Sobald jedoch die Blase der Faux-Promotion platzt und Big Tech das Image Ihres Produkts nicht mehr schützen kann, wird Mundpropaganda den Rest tun, um jede Chance auf ein profitables langes Ende zu zerstören.

Aber wie macht man den nächsten großen Hit? Nun, wie Matsuyama betonte ... Sie müssen zuerst ein Fan der Produkte sein, die Sie verkaufen möchten.

Dies sind jedoch keine hohlen Worte aus Matsuyama. Er ist ein legitimer Geek und Otaku.

Wie auf der genannten Otakuthon Website...

"Als einer der größten Manga-Fans seit jungen Jahren liest Matsuyama mehr als 60 Manga-Magazine pro Monat."

Als Geek und im Einklang mit der Kultur und dem Publikum versuchen Sie, Ihre Spiele zu verkaufen, um eine große Rolle bei der Erschließung des Erfolgs dieses Marktes zu spielen.

CyberConnect2 ist ein Beweis dafür, da es im Laufe der Jahre gelungen ist, Millionen Kopien von lizenzierten Spielen zu verschieben, z Naruto Ultimate Ninja Storm 4 (unter anderem), die es geschafft haben, im Laufe von viereinhalb Jahren 6 Millionen Exemplare zu verschieben. Das sind in der Regel 1.3 Millionen Exemplare pro Jahr.

Aber es ist nicht nur das Naruto Titel, die sich für CyberConnect2 gut verkauft haben. Ihr jüngster Titel, Dragon Ball Z: Kakarot schaffte es, 2 Millionen Exemplare über die zu verkaufen Xbox Eins, PS4und Nintendo Switch, wie von berichtet KitGuru.

Es ist seltsam, dass das Spiel nicht für den Nintendo Switch verfügbar gemacht wurde, besonders wenn man sich die Verkaufsdaten der meistverkauften Spiele und meistverkauften Plattformen in Japan ansieht, und alle enthalten den Nintendo Switch.

Interessant ist schließlich auch, dass der Konsolenmarkt in Japan seit neun Jahren schrumpft.
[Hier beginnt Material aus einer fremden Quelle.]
Record delivers (s : t) (calls out : list (u64 * list u8)) (s' : t) : Prop := {
  delivers_numbers : map fst out = count_from s.(next_sequence) (length out);
  delivers_next : s'.(next_sequence) = s.(next_sequence) + len out;
  delivers_known b : b ∈ out -> b ∈ calls \/ b ∈ s.(buffered);
  delivers_ok : receiver_ok s';
  delivers_limit : s'.(reorder_limit) = s.(reorder_limit)
}.

Definition in_range (c : u64 * list u8) : Prop := c.1 < u64_max.

Lemma run_delivers calls s :
  receiver_ok s -> Forall in_range calls -> delivers s calls (run s calls).1 (run s calls).2.
Proof.
  intros Hok Hc. revert s Hok. induction Hc as [|[sequence data] calls Hmax _ IH]; intros s Hok; simpl.
  { split; simpl; [done|rewrite len_nil; lia|by intros b ?%elem_of_nil|done|done]. }
  pose proof (accept_received s sequence data Hok Hmax) as [Hn Hx Hk Hr Ho Hl _ _].
  destruct (accept s sequence data) as [r s1]. cbn [fst snd] in *.
  specialize (IH s1 Ho). destruct (run s1 calls) as [out s2]. cbn [fst snd] in *.
  destruct IH as [Hn2 Hx2 Hk2 Ho2 Hl2]. split.
  - rewrite map_app, length_app, count_from_app, Hn, Hn2, Hx. unfold len. done.
  - rewrite Hx2, Hx, len_app. lia.
  - intros b [Hb|Hb]%elem_of_app.
    + destruct (Hk b Hb) as [->|?]; [left; apply elem_of_cons; by left|by right].
    + destruct (Hk2 b Hb) as [?|[->|?]%Hr]; [left; apply elem_of_cons; by right|left; apply elem_of_cons; by left|by right].
  - done.
  - congruence.
Qed.

(** No frame comes before one that precedes it by more than [window]. *)
Definition in_window (window : usize) (before calls : list (u64 * list u8)) : Prop :=
  forall i c, calls !! i = Some c -> forall k, k + window < c.1 -> k ∈ map fst (before ++ take i calls).

Lemma in_window_step window before c calls :
  in_window window before (c :: calls) -> in_window window (before ++ [c]) calls.
Proof.
  intros H i c' Hi k Hk. specialize (H (S i) c' Hi k Hk). rewrite <- app_assoc. exact H.
Qed.

(** Everything that has come is past or buffered, and nothing has been refused:
    the frames buffered are within the window of the one awaited. *)
Record caught_up (window : usize) (before : list (u64 * list u8)) (s : t) : Prop := {
  caught_ok : receiver_ok s;
  caught_limit : s.(reorder_limit) = window;
  caught_all k : k ∈ map fst before -> k < s.(next_sequence) \/ k ∈ BTree.keys s.(buffered);
  caught_near : Forall (fun k => k <= s.(next_sequence) + window) (BTree.keys s.(buffered))
}.

Lemma caught_awaited window before s : caught_up window before s -> s.(next_sequence) ∉ map fst before.
Proof.
  intros [[_ Hw _ _ _] _ Ha _] [?|Hin]%Ha; [lia|]. by apply BTree.get_None_keys in Hw.
Qed.

Lemma caught_room window before s sequence :
  caught_up window before s -> s.(next_sequence) < sequence <= s.(next_sequence) + window ->
  sequence ∉ BTree.keys s.(buffered) -> len s.(buffered) < s.(reorder_limit).
Proof.
  intros [[[Hb _ Ha _] Hw _ _ _] Hl _ Hn] Hs Hout. rewrite Hl.
  assert (Hnd : NoDup (sequence :: BTree.keys s.(buffered))).
  { constructor; [done|]. unfold BTree.ok in Hb. clear -Hb. induction Hb as [|x l _ IH Hx]; constructor; [|done].
    intros Hin. rewrite list.Forall_forall in Hx. specialize (Hx x Hin). lia. }
  assert (Hsub : sequence :: BTree.keys s.(buffered) ⊆ count_from (s.(next_sequence) + 1) (N.to_nat window)).
  { apply BTree.get_None_keys in Hw. rewrite list.Forall_forall in Ha, Hn.
    intros k [->|Hk]%elem_of_cons; apply elem_of_count_from; [lia|]. specialize (Ha k Hk). specialize (Hn k Hk).
    assert (k <> s.(next_sequence)) by congruence. lia. }
  pose proof (submseteq_length _ _ (NoDup_submseteq _ _ Hnd Hsub)) as Hlen. rewrite length_count_from in Hlen.
  simpl in Hlen. unfold BTree.keys in Hlen. rewrite length_map in Hlen. unfold len. lia.
Qed.

Lemma caught_step window before s sequence data calls :
  caught_up window before s -> in_range (sequence, data) -> in_window window before ((sequence, data) :: calls) ->
  caught_up window (before ++ [(sequence, data)]) (accept s sequence data).2.
Proof.
  intros Hc Hmax Hw. pose proof (caught_awaited _ _ _ Hc) as Hwait. pose proof Hc as [Hok Hl Ha Hn].
  pose proof (accept_received s sequence data Hok Hmax) as [_ Hx _ Hr Ho Hl' Hk Ht].
  assert (Hnear : sequence <= s.(next_sequence) + window).
  { destruct (N.le_gt_cases sequence (s.(next_sequence) + window)) as [|Hfar]; [done|].
    specialize (Hw O _ eq_refl _ Hfar). simpl in Hw. rewrite app_nil_r in Hw. done. }
  assert (Hin : sequence < (accept s sequence data).2.(next_sequence) \/
                sequence ∈ BTree.keys (accept s sequence data).2.(buffered)).
  { destruct (decide (sequence ∈ BTree.keys s.(buffered))) as [Hin|Hout]; [auto|]. apply Ht.
    destruct (N.le_gt_cases sequence s.(next_sequence)) as [|Hgt]; [by left|]. right. by eapply caught_room. }
  split; [done|congruence| |].
  - intros k. rewrite map_app, elem_of_app. intros [[Hlt|Hb]%Ha|Hs]; [left; lia|auto|].
    simpl in Hs. apply list_elem_of_singleton in Hs as ->. done.
  - apply list.Forall_forall. intros k ([k' d] & <- & [[= -> ->]|Hb]%list_elem_of_In%Hr)%list_elem_of_In%in_map_iff; simpl; [lia|].
    rewrite list.Forall_forall in Hn. enough (k' <= s.(next_sequence) + window) by lia.
    apply Hn, list_elem_of_In, in_map_iff. exists (k', d). split; [done|]. by apply list_elem_of_In.
Qed.

Lemma caught_run window before s calls :
  caught_up window before s -> Forall in_range calls -> in_window window before calls ->
  caught_up window (before ++ calls) (run s calls).2.
Proof.
  intros Hc Hr. revert before s Hc. induction Hr as [|[sequence data] calls Hmax _ IH]; intros before s Hc Hw; simpl.
  { by rewrite app_nil_r. }
  pose proof (caught_step _ _ _ _ _ _ Hc Hmax Hw) as H1. destruct (accept s sequence data) as [r s1]. cbn [snd] in H1.
  specialize (IH _ _ H1 (in_window_step _ _ _ _ Hw)). destruct (run s1 calls) as [out s2].
  by rewrite <- app_assoc in IH.
Qed.

Lemma new_receiver_ok limit : receiver_ok (new limit).
Proof.
  split; simpl; [|done|rewrite len_nil; lia|rewrite len_nil; lia|lia].
  split; simpl; constructor.
Qed.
Die Branche hatte 15.5 einen Wert von 2018 Mrd. USD, wobei der Großteil des Umsatzes größtenteils auf USD entfiel PC und Mobile Gaming, während nur 400 Millionen USD aus Konsolenverkäufen bestanden.

Tatsächlich hat die PS4 in Japan offenbar nur 8.3 Millionen SKUs bewegt, obwohl weltweit 110 Millionen Einheiten ausgeliefert wurden.
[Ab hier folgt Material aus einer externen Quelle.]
Definition push (r : t) (chunk : BundleChunk.t) : Result TransferError (option (list u8)) * t :=
  let index := chunk.(BundleChunk.chunk_index) in
  if negb (bool_decide (chunk.(BundleChunk.bundle_id) = r.(bundle_id))) then (Err WrongBundle, r)
  else if STREAM_CHUNK_SIZE <? len chunk.(BundleChunk.payload) then (Err ChunkTooLarge, r)
  else if MAX_REASSEMBLY_BYTES / STREAM_CHUNK_SIZE <? index then (Err IndexOverflow, r)
  else
    match hold r chunk with
    | Err e => (Err e, r)
    | Ok r =>
        if chunk.(BundleChunk.chunk_final) &&
           match r.(final_index) with Some prior => negb (prior =? index) | None => false end
        then (Err ConflictingChunk, r)
        else
          let r := if chunk.(BundleChunk.chunk_final) then r <| final_index := Some index |> else r in
          match r.(final_index) with
          | None => (Ok None, r)
          | Some final => (Ok (complete r final), r)
          end
    end.

End BundleReassembler.

(** ** Cutting *)

(** The pieces a payload is cut into; an empty one is one empty piece. *)
Definition pieces (payload : list u8) : list (list u8) :=
  if len payload =? 0 then [[]] else chunks (length payload) STREAM_CHUNK_SIZE payload.

Definition total (l : list (list u8)) : N := foldr (fun b n => len b + n) 0 l.

Lemma div_ceil_0 size : div_ceil 0 size = 0.
Proof. unfold div_ceil. by rewrite N.Div0.mod_0_l, N.Div0.div_0_l. Qed.

Lemma chunks_shape turns size l :
  0 < size -> (length l <= turns)%nat ->
  concat (chunks turns size l) = l /\
  len (chunks turns size l) = div_ceil (len l) size /\
  Forall (fun c => len c <= size) (chunks turns size l).
Proof.
  intros Hs. revert l. induction turns as [|turns IH]; intros l Hl.
  - destruct l; [|simpl in Hl; lia]. change (len []) with 0. by rewrite div_ceil_0.
  - destruct l as [|x l]; cbn [chunks]; [change (len []) with 0; by rewrite div_ceil_0|].
    set (l' := x :: l) in *. assert (0 < len l') as Hpos by (unfold l'; rewrite len_cons; lia). clearbody l'.
    destruct (IH (drop (N.to_nat size) l')) as (IH1 & IH2 & IH3); [rewrite length_drop; unfold len in *; lia|].
    repeat split.
    + cbn [concat]. by rewrite IH1, take_drop.
    + rewrite len_cons, IH2. unfold div_ceil, len in *. rewrite length_drop.
      destruct (N.le_gt_cases (N.of_nat (length l')) size) as [Hle|Hgt].
      * replace (N.of_nat (length l' - N.to_nat size)) with 0 by lia.
        rewrite N.Div0.mod_0_l, N.Div0.div_0_l. simpl.
        destruct (N.eq_dec (N.of_nat (length l')) size) as [->|].
        -- rewrite N.Div0.mod_same, N.div_same by lia. done.
        -- rewrite N.mod_small, N.div_small by lia. destruct (N.eqb_spec (N.of_nat (length l')) 0); lia.
      * replace (N.of_nat (length l')) with (N.of_nat (length l' - N.to_nat size) + 1 * size) by lia.
        rewrite N.Div0.mod_add, N.div_add by lia. generalize (N.of_nat (length l' - N.to_nat size) / size). intros q.
        case (_ =? 0); lia.
    + constructor; [|done]. unfold len. rewrite length_take. lia.
Qed.

Lemma total_concat l : total l = len (concat l).
Proof. induction l as [|b l IH]; simpl; [done|]. by rewrite len_app, IH. Qed.

Lemma pieces_shape payload :
  concat (pieces payload) = payload /\ 0 < len (pieces payload) /\
  Forall (fun c => len c <= STREAM_CHUNK_SIZE) (pieces payload) /\
  (len payload <= MAX_REASSEMBLY_BYTES -> len (pieces payload) <= MAX_REASSEMBLY_BYTES / STREAM_CHUNK_SIZE).
Proof.
  unfold pieces. destruct (N.eqb_spec (len payload) 0) as [H%len_0_nil|Hne].
  - subst payload. split_and!; [done|done| |by vm_compute]. constructor; [by vm_compute|constructor].
  - destruct (chunks_shape (length payload) STREAM_CHUNK_SIZE payload) as (H1 & H2 & H3); [done|done|].
    split_and!; [done| |done|]; rewrite H2; unfold div_ceil, STREAM_CHUNK_SIZE, MAX_REASSEMBLY_BYTES.
    + destruct (N.eqb_spec (len payload mod 262144) 0); lia.
    + intros Hm. destruct (N.eqb_spec (len payload mod 262144) 0); lia.
Qed.

Definition chunk_of (bundle_id : list u8) (count : N) (p : u64 * list u8) : BundleChunk.t :=
  BundleChunk.mk bundle_id p.1 (p.1 + 1 =? count) p.2.

Lemma split_pieces bundle_id payload :
  split_bundle bundle_id payload =
  map (chunk_of bundle_id (len (pieces payload))) (enumerate 0 (pieces payload)).
Proof.
  unfold split_bundle, pieces. destruct (N.eqb_spec (len payload) 0); [done|].
  destruct (chunks_shape (length payload) STREAM_CHUNK_SIZE payload) as (_ & -> & _); [done|done|].
  apply map_ext. by intros [i c].
Qed.

Lemma keys_enumerate {A} i (l : list A) : BTree.keys (enumerate i l) = count_from i (length l).
Proof.
  revert i. induction l as [|x l IH]; intros i; [done|]. unfold BTree.keys in *. simpl. by rewrite IH.
Qed.

Lemma values_enumerate {A} i (l : list A) : map snd (enumerate i l) = l.
Proof. revert i. induction l as [|x l IH]; intros i; simpl; [done|]. by rewrite IH. Qed.

Lemma count_from_sorted a n : StronglySorted N.lt (count_from a n).
Proof.
  revert a. induction n as [|n IH]; intros a; simpl; [constructor|]. constructor; [done|].
  apply list.Forall_forall. intros x Hx%elem_of_count_from. lia.
Qed.

Lemma enumerate_ok {A} i (l : list A) : BTree.ok (enumerate i l).
Proof. unfold BTree.ok. rewrite keys_enumerate. apply count_from_sorted. Qed.

Lemma total_sublist (l k : list (list u8)) : l `sublist_of` k -> total l <= total k.
Proof. induction 1; simpl; lia. Qed.

Lemma sorted_sublist (l k : list N) :
  StronglySorted N.lt l -> StronglySorted N.lt k -> (forall x, x ∈ l -> x ∈ k) -> l `sublist_of` k.
Proof.
  intros Hl Hk Hsub. assert (forall m : list N, BTree.keys (map (fun x => (x, tt)) m) = m) as Hkeys.
  { intros m. unfold BTree.keys. rewrite map_map. apply map_id. }
  rewrite <- (Hkeys l), <- (Hkeys k). apply fmap_sublist.
  apply BTree.sub_sublist; [unfold BTree.ok; by rewrite Hkeys..|].
  intros b (x & -> & Hx)%list_elem_of_fmap. by apply (list_elem_of_fmap_2 (fun x => (x, tt))), Hsub.
Qed.

Lemma count_from_lookup a n i x : count_from a n !! i = Some x -> x = a + N.of_nat i.
Proof.
  revert a i. induction n as [|n IH]; intros a [|i]; simpl; [done..| |].
  - intros [= ->]. lia.
  - intros H%IH. lia.
Qed.

Lemma sublist_full {A} (l k : list A) : l `sublist_of` k -> (length k <= length l)%nat -> l = k.
Proof.
  induction 1 as [|x l k H IH|x l k H IH]; simpl; intros Hl; [done|by rewrite IH by lia|].
  apply sublist_length in H. lia.
Qed.

(** ** Putting together *)

Module Reassembly.
Import BundleReassembler.

(** The reassembler after some pushes. *)
Definition after (r : t) (cs : list BundleChunk.t) : t := fold_left (fun r c => (push r c).2) cs r.

Lemma total_insert m k v :
  BTree.get m k = None -> total (map snd (BTree.insert m k v)) = len v + total (map snd m).
Proof.
  induction m as [|[k' v'] m IH]; simpl; [done|]. intros H. destruct (N.compare_spec k k') as [->|Hlt|Hgt].
  - by rewrite N.eqb_refl in H.
  - done.
  - destruct (N.eqb_spec k k'); [lia|]. simpl. rewrite IH by done. lia.
Qed.

Lemma hold_Ok r c r' :
  hold r c = Ok r' ->
  let i := c.(BundleChunk.chunk_index) in
  let b := c.(BundleChunk.payload) in
  (r' = r /\ BTree.get r.(chunks) i = Some b) \/
  (BTree.get r.(chunks) i = None /\ r.(total_bytes) + len b <= MAX_REASSEMBLY_BYTES /\
   r' = mk r.(bundle_id) (BTree.insert r.(chunks) i b) r.(final_index) (r.(total_bytes) + len b)).
Proof.
  unfold hold. destruct (BTree.get _ _) as [b|] eqn:Hg; simpl.
  - case_bool_decide; [|done]. intros [= <-]. left. by subst b.
  - intros (t & (-> & _)%ok_or_Ok%checked_add_Some & H)%bind_Ok. right. revert H.
    destruct (N.ltb_spec MAX_REASSEMBLY_BYTES (r.(total_bytes) + len c.(BundleChunk.payload))); [done|].
    intros [= <-]. by destruct r.
Qed.

(** What is held, whatever has been pushed: ordered, counted, within the bound,
    and every part of it pushed. *)
Record held (id : list u8) (cs : list BundleChunk.t) (r : t) : Prop := {
  held_id : r.(bundle_id) = id;
  held_ok : BTree.ok r.(chunks);
  held_total : r.(total_bytes) = total (map snd r.(chunks));
  held_bound : r.(total_bytes) <= MAX_REASSEMBLY_BYTES;
  held_index i b : (i, b) ∈ r.(chunks) -> i <= MAX_REASSEMBLY_BYTES / STREAM_CHUNK_SIZE;
  held_pushed i b : (i, b) ∈ r.(chunks) ->
    exists c, c ∈ cs /\ c.(BundleChunk.bundle_id) = id /\ c.(BundleChunk.chunk_index) = i /\
              c.(BundleChunk.payload) = b;
  held_final f : r.(final_index) = Some f ->
    exists c, c ∈ cs /\ c.(BundleChunk.bundle_id) = id /\ c.(BundleChunk.chunk_index) = f /\
              c.(BundleChunk.chunk_final) = true
}.

Lemma held_mono id cs cs' r : (forall c, c ∈ cs -> c ∈ cs') -> held id cs r -> held id cs' r.
Proof.
  intros Hsub [H1 H2 H3 H4 H5 H6 H7]. split; try done.
  - intros i b Hb. destruct (H6 i b Hb) as (c & ? & ?). eauto.
  - intros f Hf. destruct (H7 f Hf) as (c & ? & ?). eauto.
Qed.

Lemma hold_held id cs r c r' :
  held id cs r -> c ∈ cs -> c.(BundleChunk.bundle_id) = id ->
  c.(BundleChunk.chunk_index) <= MAX_REASSEMBLY_BYTES / STREAM_CHUNK_SIZE ->
  hold r c = Ok r' -> held id cs r'.
Proof.
  intros Hr Hc Hid Hi [[-> _]|(Hg & Hle & ->)]%hold_Ok; [done|]. destruct Hr as [H1 H2 H3 H4 H5 H6 H7].
  split; simpl; try done.
  - by apply BTree.insert_ok.
  - rewrite total_insert by done. lia.
  - intros i b [[= -> ->]|Hb]%BTree.elem_of_insert; eauto.
  - intros i b [[= -> ->]|Hb]%BTree.elem_of_insert; eauto 6.
Qed.

Lemma final_held id cs r c :
  held id cs r -> c ∈ cs -> c.(BundleChunk.bundle_id) = id ->
  held id cs (if c.(BundleChunk.chunk_final)
              then r <| final_index := Some c.(BundleChunk.chunk_index) |> else r).
Proof.
  intros Hr Hc Hid. destruct (BundleChunk.chunk_final c) eqn:E; [|done]. destruct Hr.
  split; simpl; try done. intros f [= <-]. eauto.
Qed.

Lemma push_held id cs r c : held id cs r -> held id (cs ++ [c]) (push r c).2.
Proof.
  intros Hr. apply (held_mono id cs (cs ++ [c])) in Hr; [|intros x Hx; apply elem_of_app; by left].
  assert (c ∈ cs ++ [c]) as Hc by (apply elem_of_app; right; by apply list_elem_of_singleton).
  unfold push. case_bool_decide as Hid; simpl; [|done]. rewrite (held_id _ _ _ Hr) in Hid.
  destruct (STREAM_CHUNK_SIZE <? _); [done|]. destruct (N.ltb_spec (MAX_REASSEMBLY_BYTES / STREAM_CHUNK_SIZE) c.(BundleChunk.chunk_index)) as [|Hi]; [done|].
  destruct (hold r c) as [r1|] eqn:Eh; [|done]. apply (hold_held id (cs ++ [c])) in Eh; [|done..].
  apply final_held with (c := c) in Eh as Hf; [|done..].
  destruct (_ && _); [done|]. by destruct (final_index _).
Qed.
Kurz gesagt, die Playstation Marke repräsentiert nicht mehr Japan.

Ich denke, die meisten Leute haben das bereits herausgefunden, besonders nachdem Sony angefangen hat aggressive Durchsetzung ihrer Zensurrichtlinien auf PS4 Seit 1987.
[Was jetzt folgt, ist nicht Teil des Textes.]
(* ===== verification/HandshakeMessages.v ===== *)
(** * Handshake messages (crates/umc-handshake/src/encoding.rs, transcript.rs, xx.rs)

    The framing of handshake messages, the transcript hash over them, the two
    hello messages with the negotiation of versions, capabilities, privacy
    profiles and realms, and the Version-Negotiation packet.  Messages are read
    back as they were written, and a transcript hash determines the messages it
    was computed over unless two inputs of BLAKE2s with the same digest are at
    hand. *)

From Stdlib Require Import Strings.String.
From S2P Require Import Prelude Codec Varint WireBytes Header Records Crypto Identity.

(** How a handshake step fails: with a message (the fixed part of a formatted
    one), or with a panic of an [expect]. *)
Inductive Failure :=
| Message (s : string)
| Panic.

Abbreviation message s := (fun _ => Message s).

(** ** Framing *)

Module Encoding.

Definition CLIENT_HELLO : u64 := 0.
Definition SERVER_HELLO : u64 := 1.
Definition CLIENT_AUTH : u64 := 2.
Definition SERVER_FINISHED : u64 := 3.
Definition CLIENT_FINISHED : u64 := 4.

Definition MAX_HANDSHAKE_MESSAGE : usize := 16384.

Inductive EncodeError := MessageTooLarge | VarintError.
Inductive DecodeError := DecodeTruncated | DecodeTooLarge | DecodeVarint.

Record DecodedMessage := mk { message_type : u64; body : list u8 }.

Definition encode_message (ty : u64) (body : list u8) : EncOf EncodeError :=
  refuse (MAX_HANDSHAKE_MESSAGE <? len body) MessageTooLarge >>>
  put_varint_or (fun _ => VarintError) ty >>>
  put_varint_or (fun _ => VarintError) (len body) >>>
  put_slice body.

Definition message_encoded_len (ty : u64) (body : list u8) : Result EncodeError usize :=
  scratch ← encode_message ty body [];
  Ok (len scratch).

Definition decode_at : DecOf DecodeError DecodedMessage :=
  ty ← read_varint_or (fun _ => DecodeVarint);
  l ← read_varint_or (fun _ => DecodeVarint);
  fail_if (MAX_HANDSHAKE_MESSAGE <? l) DecodeTooLarge;;
  body ← read_slice_or DecodeTruncated l;
  mret (mk ty body).

Definition decode_message (buf : list u8) : Result DecodeError (DecodedMessage * usize) := decode_at buf 0.

End Encoding.

(** ** Transcript *)

Module Transcript.

Definition MAX_TRANSCRIPT : usize := 65536.

Inductive error := TranscriptTooLarge | EncodingError.

Record t := mk { hash : list u8; total_bytes : usize }.

Section Transcript.
Context `{Primitives}.

Definition new (mode crypto_profile carrier_binding : list u8) : t :=
  mk (blake2s (bstr "UMP-HANDSHAKE-v1" ++ mode ++ crypto_profile ++ carrier_binding)) 0.

Definition from_encode_error (e : Encoding.EncodeError) : error :=
  match e with
  | Encoding.MessageTooLarge => TranscriptTooLarge
  | Encoding.VarintError => EncodingError
  end.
Anscheinend sehen selbst japanische Verbraucher die PS4 nicht mehr als Repräsentation ihrer Interessen, weshalb sie sich jetzt ordnungsgemäß auf die Unterstützung von Nintendo konzentrieren. Zumindest erkennt Nintendo, dass die Mehrheit der Konsumenten heterosexuelle Männer sind und heterosexuelle Männer liebenswerte Frauen lieben. Dies ist für Sony mittlerweile ein Fremdwort, da sie kopfüber versuchen, ihr Publikum dazu zu bewegen, die Transkultur gewaltsam zu akzeptieren.